[[ Provided information open ]]

Definition color_row (id name : string) (c : color_category) (pos created : Z) : Row :=
  {[ "id" := VStr id; "name" := VStr name; "hex_code" := VStr "#000000";
     "category" := color_category_val c; "display_order" := VNum pos;
     "is_active" := VBool true; "is_deleted" := VBool false;
     "created_at" := VTime created; "updated_at" := VTime created ]}.

(** [n] stored colors, each created a tick after the one before. *)
Definition swatches (n : nat) : list Row :=
  (λ i, color_row (pretty i) ("Color " +:+ pretty i) primary 0 (Z.of_nat i)) <$> seq 1 n.

(** * More of the screens

    What the handlers are checked against beyond the listings: paging,
    search, storing, renaming, the pickers, the toast store. *)

(** * Further properties of the screens *)

(** ** Paging through a list *)

(** The page numbers [1..n]. *)
Definition page_numbers (n : Z) : list Z :=
  (λ i, Z.of_nat i + 1) <$> seq 0 (Z.to_nat n).

(** The lists a screen shows while the user goes through the given pages
    one after the other. *)
Fixpoint browse (C : PageChange) (ps : list Z) (st : l_state (p_listing (c_paged C)))
  (w : World) : list (list Row) :=
  match ps with
  | [] => []
  | p :: ps =>
      let r := c_change C p st w in
      l_rows (p_listing (c_paged C)) r.1 :: browse C ps r.1 r.2
  end.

[[ Provided information closed ]]

## [Task goal]
Restate every record verbatim.

## [Result]
Definition color_row (id name : string) (c : color_category) (pos created : Z) : Row :=
  {[ "id" := VStr id; "name" := VStr name; "hex_code" := VStr "#000000";
     "category" := color_category_val c; "display_order" := VNum pos;
     "is_active" := VBool true; "is_deleted" := VBool false;
     "created_at" := VTime created; "updated_at" := VTime created ]}.

(** [n] stored colors, each created a tick after the one before. *)
Definition swatches (n : nat) : list Row :=
  (λ i, color_row (pretty i) ("Color " +:+ pretty i) primary 0 (Z.of_nat i)) <$> seq 1 n.

(** * More of the screens

    What the handlers are checked against beyond the listings: paging,
    search, storing, renaming, the pickers, the toast store. *)

(** * Further properties of the screens *)

(** ** Paging through a list *)

(** The page numbers [1..n]. *)
Definition page_numbers (n : Z) : list Z :=
  (λ i, Z.of_nat i + 1) <$> seq 0 (Z.to_nat n).

(** The lists a screen shows while the user goes through the given pages
    one after the other. *)
Fixpoint browse (C : PageChange) (ps : list Z) (st : l_state (p_listing (c_paged C)))
  (w : World) : list (list Row) :=
  match ps with
  | [] => []
  | p :: ps =>
      let r := c_change C p st w in
      l_rows (p_listing (c_paged C)) r.1 :: browse C ps r.1 r.2
  end.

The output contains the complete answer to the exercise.